Saved entries
BEGIN

(** Everything after the payment row: allocations, audit, journal. *)
Definition write_payment_details (a : PaymentArgs) (method : SupplierPaymentMethod) (payment_id : Z)
    (allocations : list PaymentAllocationInput) : Tx unit :=
  _ ← for_each (apply_payment payment_id) allocations;
  _ ← log_event (pm_created_by a) "SUPPLIER_PAYMENT_CREATED" "supplier_payment" (Some payment_id);
  _ ← post_supplier_payment_journal payment_id (pm_store_id a) (pm_payment_date a) method
        (pm_amount a) (pm_created_by a);
  mret tt.

(** The amounts are whole cents, as [amount_paid] and the allocations are stored;
    a finer [Decimal], which no schema excludes, would be posted to the ledger
    with six places and stored with two. *)
Definition record_supplier_payment (a : PaymentArgs) (allocations : list PaymentAllocationInput)
    (caller_store_id : option Z) : Tx Z :=
  method ← of_option (pm_method a) (ValidationAppError "INVALID_PAYMENT_METHOD");
  _ ← raise_if (pm_amount a <=? 0) (ValidationAppError "INVALID_AMOUNT");
  _ ← check_allocations allocations;
  _ ← raise_if (negb (sum_by al_amount allocations =? pm_amount a))
        (ValidationAppError "ALLOCATION_MUST_EQUAL_PAYMENT_AMOUNT");
  existing ← _match_or_reject_idempotent_payment a method allocations;
  match existing with
  | Some i => mret i
  | None =>
      _ ← enforce_store_access caller_store_id (pm_store_id a);
      invoices ← gets (fun d => invoices_named d (map al_invoice_id allocations));
      existing' ← _match_or_reject_idempotent_payment a method allocations;
      match existing' with
      | Some i => mret i
      | None =>
          _ ← check_named invoices (map al_invoice_id allocations);
          _ ← for_each (check_allocation (pm_store_id a) (pm_supplier_id a) "OVERPAYMENT" invoices)
                allocations;
          now ← datetime_now_utc;
          inserted ← insert_or_winner (payment_under (pm_key a)) (new_payment a method now);
          if snd (inserted : Z * bool)
          then _ ← write_payment_details a method (fst inserted) allocations; mret (fst inserted)
          else mret (fst inserted)
      end
  end.

Definition get_supplier_payment (payment_id : Z) : Tx SupplierPayment :=
  found ← get payment_id;
  of_option found NotFoundError.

END

TASK BRIEF:
Restate word for word only the lines above from the line containing "Definition record_supplier_payment (a" to the line containing "(map al_invoice_id allocations);", both of them included.

WRITTEN SOLUTION:
Definition record_supplier_payment (a : PaymentArgs) (allocations : list PaymentAllocationInput)
    (caller_store_id : option Z) : Tx Z :=
  method ← of_option (pm_method a) (ValidationAppError "INVALID_PAYMENT_METHOD");
  _ ← raise_if (pm_amount a <=? 0) (ValidationAppError "INVALID_AMOUNT");
  _ ← check_allocations allocations;
  _ ← raise_if (negb (sum_by al_amount allocations =? pm_amount a))
        (ValidationAppError "ALLOCATION_MUST_EQUAL_PAYMENT_AMOUNT");
  existing ← _match_or_reject_idempotent_payment a method allocations;
  match existing with
  | Some i => mret i
  | None =>
      _ ← enforce_store_access caller_store_id (pm_store_id a);
      invoices ← gets (fun d => invoices_named d (map al_invoice_id allocations));
      existing' ← _match_or_reject_idempotent_payment a method allocations;
      match existing' with
      | Some i => mret i
      | None =>
          _ ← check_named invoices (map al_invoice_id allocations);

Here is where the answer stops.